## Instructions to follow
Reproduce exactly the lines below from the one containing "None => Ok s" through the one containing "lhs rhs s2 in", including both, and nothing else.

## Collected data
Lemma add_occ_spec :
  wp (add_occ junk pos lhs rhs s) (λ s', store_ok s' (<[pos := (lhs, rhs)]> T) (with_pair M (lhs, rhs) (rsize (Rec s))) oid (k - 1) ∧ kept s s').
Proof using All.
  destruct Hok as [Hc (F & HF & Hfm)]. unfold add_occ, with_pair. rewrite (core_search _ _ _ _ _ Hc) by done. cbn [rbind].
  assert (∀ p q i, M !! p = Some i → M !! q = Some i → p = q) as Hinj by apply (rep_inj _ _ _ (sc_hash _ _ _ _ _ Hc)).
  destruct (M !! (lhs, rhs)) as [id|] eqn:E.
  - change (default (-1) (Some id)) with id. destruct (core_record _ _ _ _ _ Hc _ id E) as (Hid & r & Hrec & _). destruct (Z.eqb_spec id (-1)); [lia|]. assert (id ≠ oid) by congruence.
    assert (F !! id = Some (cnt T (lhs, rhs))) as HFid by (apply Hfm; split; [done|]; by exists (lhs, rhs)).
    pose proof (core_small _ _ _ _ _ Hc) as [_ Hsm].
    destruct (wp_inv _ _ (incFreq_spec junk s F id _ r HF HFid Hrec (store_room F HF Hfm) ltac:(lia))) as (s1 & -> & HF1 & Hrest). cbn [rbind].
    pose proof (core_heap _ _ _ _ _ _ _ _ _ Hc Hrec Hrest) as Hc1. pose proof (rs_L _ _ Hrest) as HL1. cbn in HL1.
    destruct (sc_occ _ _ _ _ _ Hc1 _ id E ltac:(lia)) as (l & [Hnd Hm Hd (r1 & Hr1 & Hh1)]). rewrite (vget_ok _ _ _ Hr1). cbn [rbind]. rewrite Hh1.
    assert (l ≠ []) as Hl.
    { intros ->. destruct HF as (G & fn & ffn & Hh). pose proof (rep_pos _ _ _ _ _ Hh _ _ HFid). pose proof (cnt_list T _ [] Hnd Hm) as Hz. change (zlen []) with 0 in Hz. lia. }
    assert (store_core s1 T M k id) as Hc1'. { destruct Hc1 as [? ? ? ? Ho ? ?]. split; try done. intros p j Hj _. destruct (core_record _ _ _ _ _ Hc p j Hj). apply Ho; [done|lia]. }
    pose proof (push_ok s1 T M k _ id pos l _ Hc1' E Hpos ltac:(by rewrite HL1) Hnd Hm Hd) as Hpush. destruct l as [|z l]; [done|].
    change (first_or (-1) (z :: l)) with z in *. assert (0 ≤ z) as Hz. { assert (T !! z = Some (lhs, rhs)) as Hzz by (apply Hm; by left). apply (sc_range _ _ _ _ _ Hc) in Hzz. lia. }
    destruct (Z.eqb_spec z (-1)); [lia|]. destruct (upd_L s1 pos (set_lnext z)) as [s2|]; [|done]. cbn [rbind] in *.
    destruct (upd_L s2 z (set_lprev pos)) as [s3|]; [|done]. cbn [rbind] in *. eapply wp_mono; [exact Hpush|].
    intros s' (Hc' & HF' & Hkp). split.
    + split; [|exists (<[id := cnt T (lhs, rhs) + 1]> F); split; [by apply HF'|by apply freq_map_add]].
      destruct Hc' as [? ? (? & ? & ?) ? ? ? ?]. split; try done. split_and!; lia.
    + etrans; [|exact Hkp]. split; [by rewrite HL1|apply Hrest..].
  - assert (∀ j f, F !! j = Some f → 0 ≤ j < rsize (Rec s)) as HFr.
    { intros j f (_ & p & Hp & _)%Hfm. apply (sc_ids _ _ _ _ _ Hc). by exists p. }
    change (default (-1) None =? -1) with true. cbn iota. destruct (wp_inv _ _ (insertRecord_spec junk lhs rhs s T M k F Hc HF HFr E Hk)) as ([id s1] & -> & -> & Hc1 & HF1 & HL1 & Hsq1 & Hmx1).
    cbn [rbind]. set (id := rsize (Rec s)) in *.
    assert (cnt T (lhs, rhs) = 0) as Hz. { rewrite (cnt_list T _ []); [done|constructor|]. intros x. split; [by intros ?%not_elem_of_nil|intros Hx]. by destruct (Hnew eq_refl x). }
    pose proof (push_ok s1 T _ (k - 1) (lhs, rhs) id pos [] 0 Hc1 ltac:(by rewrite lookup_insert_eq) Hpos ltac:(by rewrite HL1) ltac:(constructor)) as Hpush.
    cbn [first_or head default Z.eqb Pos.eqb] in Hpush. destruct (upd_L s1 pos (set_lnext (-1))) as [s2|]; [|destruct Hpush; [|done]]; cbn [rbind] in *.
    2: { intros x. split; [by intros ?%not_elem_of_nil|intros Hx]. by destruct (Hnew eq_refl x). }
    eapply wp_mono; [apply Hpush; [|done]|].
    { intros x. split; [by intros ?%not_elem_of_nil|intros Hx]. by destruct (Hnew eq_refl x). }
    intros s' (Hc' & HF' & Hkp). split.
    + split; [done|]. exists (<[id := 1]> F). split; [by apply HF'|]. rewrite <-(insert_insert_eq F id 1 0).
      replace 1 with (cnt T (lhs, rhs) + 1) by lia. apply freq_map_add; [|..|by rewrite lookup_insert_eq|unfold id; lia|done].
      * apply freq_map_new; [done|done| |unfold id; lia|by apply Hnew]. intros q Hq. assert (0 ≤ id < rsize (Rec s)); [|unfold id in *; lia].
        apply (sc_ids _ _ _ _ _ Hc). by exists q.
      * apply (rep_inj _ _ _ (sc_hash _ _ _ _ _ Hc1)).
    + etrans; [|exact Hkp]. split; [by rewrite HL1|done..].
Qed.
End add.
* * *
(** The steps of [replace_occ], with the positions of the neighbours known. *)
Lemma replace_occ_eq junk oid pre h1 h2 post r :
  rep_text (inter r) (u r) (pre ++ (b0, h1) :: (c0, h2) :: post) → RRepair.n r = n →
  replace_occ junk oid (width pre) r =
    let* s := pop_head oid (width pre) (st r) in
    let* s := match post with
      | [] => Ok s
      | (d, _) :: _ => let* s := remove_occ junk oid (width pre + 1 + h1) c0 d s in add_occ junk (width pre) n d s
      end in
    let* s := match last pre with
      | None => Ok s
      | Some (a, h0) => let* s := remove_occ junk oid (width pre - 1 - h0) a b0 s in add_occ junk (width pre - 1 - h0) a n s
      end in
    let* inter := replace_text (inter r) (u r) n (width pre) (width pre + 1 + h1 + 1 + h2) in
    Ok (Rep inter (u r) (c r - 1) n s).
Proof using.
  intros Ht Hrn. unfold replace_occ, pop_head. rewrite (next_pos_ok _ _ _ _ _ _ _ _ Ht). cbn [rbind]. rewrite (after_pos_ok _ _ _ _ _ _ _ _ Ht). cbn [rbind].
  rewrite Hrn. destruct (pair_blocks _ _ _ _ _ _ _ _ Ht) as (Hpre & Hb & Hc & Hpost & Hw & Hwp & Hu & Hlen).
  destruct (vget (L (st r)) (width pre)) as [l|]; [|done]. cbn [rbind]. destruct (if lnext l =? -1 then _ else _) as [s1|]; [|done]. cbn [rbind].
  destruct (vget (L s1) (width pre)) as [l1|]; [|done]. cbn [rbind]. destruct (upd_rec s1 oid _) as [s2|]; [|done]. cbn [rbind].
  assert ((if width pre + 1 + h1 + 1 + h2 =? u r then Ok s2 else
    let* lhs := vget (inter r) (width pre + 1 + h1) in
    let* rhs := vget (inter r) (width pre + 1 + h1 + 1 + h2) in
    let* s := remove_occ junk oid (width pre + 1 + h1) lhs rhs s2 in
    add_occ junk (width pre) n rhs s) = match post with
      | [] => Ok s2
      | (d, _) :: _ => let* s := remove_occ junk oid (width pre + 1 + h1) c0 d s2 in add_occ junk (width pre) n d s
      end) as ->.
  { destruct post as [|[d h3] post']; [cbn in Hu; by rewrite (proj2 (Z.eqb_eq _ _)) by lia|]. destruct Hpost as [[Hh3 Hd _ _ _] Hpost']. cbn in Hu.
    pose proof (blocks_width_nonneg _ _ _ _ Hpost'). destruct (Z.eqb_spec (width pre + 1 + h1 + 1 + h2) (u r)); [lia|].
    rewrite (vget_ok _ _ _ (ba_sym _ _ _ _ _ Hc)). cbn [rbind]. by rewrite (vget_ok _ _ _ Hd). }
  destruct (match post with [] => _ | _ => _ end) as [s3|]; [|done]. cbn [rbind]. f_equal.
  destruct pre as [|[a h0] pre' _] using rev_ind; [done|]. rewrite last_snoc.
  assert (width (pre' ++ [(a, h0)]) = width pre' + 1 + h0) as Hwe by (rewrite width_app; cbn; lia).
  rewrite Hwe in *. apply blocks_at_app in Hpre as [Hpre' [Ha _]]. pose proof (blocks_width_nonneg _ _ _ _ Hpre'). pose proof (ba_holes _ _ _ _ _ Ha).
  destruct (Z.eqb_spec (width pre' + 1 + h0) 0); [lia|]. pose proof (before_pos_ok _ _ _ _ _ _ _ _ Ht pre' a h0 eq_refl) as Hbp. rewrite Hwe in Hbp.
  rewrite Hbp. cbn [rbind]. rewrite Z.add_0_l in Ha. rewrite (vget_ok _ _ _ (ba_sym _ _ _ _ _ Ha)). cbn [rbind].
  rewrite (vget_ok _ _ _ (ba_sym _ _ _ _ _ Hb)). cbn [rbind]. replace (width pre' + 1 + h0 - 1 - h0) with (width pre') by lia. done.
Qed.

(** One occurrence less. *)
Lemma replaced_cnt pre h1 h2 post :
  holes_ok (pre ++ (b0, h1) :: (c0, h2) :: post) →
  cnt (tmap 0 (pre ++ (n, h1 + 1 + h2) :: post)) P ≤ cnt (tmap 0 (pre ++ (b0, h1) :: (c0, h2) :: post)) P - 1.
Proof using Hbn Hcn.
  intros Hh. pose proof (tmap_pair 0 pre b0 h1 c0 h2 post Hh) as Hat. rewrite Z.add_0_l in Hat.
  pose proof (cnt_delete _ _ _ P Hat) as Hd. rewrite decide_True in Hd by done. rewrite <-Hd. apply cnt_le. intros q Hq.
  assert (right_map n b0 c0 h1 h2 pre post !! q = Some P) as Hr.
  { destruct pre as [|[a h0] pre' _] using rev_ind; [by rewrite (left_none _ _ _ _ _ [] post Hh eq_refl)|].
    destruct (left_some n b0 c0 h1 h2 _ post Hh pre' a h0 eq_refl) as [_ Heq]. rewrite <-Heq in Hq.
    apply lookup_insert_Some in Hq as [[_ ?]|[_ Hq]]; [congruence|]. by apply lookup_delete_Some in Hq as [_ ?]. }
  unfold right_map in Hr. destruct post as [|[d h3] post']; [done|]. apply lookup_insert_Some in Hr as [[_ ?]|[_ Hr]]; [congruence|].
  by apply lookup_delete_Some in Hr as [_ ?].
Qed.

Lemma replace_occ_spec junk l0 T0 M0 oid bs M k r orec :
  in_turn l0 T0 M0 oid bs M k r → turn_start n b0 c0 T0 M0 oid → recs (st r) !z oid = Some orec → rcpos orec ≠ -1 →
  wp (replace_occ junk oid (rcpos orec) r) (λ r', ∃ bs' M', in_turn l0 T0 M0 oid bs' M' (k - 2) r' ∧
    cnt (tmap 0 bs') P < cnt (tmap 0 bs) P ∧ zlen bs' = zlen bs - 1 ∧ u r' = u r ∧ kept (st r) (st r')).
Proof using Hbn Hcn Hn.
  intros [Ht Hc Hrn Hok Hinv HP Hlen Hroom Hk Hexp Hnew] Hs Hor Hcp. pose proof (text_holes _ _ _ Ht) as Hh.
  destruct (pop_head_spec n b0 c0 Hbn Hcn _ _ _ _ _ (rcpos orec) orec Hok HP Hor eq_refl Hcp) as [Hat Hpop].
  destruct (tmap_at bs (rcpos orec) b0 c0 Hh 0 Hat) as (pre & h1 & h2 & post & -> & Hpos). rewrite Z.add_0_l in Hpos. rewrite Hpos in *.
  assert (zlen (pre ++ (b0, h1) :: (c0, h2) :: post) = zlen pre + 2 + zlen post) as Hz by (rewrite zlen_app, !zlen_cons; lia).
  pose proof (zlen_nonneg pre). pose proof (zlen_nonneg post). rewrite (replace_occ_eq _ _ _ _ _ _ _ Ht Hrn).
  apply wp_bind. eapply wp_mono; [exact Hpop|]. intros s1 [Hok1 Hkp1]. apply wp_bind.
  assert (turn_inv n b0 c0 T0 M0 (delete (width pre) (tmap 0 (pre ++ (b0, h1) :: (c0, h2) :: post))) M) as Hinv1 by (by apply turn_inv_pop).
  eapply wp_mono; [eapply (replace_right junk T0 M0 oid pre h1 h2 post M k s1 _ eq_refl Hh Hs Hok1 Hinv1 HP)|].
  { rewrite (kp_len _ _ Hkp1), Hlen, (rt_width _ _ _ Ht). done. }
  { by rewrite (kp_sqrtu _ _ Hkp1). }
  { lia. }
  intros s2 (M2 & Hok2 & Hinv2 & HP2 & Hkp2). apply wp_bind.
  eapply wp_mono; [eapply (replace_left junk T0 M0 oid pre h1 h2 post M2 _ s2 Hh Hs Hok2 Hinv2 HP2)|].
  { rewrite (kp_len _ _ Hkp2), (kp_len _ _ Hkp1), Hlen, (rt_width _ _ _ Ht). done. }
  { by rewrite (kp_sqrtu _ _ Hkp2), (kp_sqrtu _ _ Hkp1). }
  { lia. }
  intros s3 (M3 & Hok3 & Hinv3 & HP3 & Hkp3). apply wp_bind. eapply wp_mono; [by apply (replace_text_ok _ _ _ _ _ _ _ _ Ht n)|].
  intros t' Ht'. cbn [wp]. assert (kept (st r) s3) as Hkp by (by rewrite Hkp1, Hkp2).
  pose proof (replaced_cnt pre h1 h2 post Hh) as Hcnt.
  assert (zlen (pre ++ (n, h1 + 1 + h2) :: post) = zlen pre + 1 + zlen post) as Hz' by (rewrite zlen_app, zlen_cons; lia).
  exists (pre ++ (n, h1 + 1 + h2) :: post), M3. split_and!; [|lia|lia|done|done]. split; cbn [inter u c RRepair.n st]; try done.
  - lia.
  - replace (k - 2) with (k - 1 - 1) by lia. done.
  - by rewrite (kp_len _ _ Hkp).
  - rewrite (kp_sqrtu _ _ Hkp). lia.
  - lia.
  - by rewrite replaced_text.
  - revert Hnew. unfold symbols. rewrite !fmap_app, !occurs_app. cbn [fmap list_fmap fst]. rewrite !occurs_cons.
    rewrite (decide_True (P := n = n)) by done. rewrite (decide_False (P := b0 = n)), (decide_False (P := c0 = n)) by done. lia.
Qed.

## Response to the task
      | None => Ok s
      | Some (a, h0) => let* s := remove_occ junk oid (width pre - 1 - h0) a b0 s in add_occ junk (width pre - 1 - h0) a n s
      end in
    let* inter := replace_text (inter r) (u r) n (width pre) (width pre + 1 + h1 + 1 + h2) in
    Ok (Rep inter (u r) (c r - 1) n s).
Proof using.
  intros Ht Hrn. unfold replace_occ, pop_head. rewrite (next_pos_ok _ _ _ _ _ _ _ _ Ht). cbn [rbind]. rewrite (after_pos_ok _ _ _ _ _ _ _ _ Ht). cbn [rbind].
  rewrite Hrn. destruct (pair_blocks _ _ _ _ _ _ _ _ Ht) as (Hpre & Hb & Hc & Hpost & Hw & Hwp & Hu & Hlen).
  destruct (vget (L (st r)) (width pre)) as [l|]; [|done]. cbn [rbind]. destruct (if lnext l =? -1 then _ else _) as [s1|]; [|done]. cbn [rbind].
  destruct (vget (L s1) (width pre)) as [l1|]; [|done]. cbn [rbind]. destruct (upd_rec s1 oid _) as [s2|]; [|done]. cbn [rbind].
  assert ((if width pre + 1 + h1 + 1 + h2 =? u r then Ok s2 else
    let* lhs := vget (inter r) (width pre + 1 + h1) in
    let* rhs := vget (inter r) (width pre + 1 + h1 + 1 + h2) in
    let* s := remove_occ junk oid (width pre + 1 + h1) lhs rhs s2 in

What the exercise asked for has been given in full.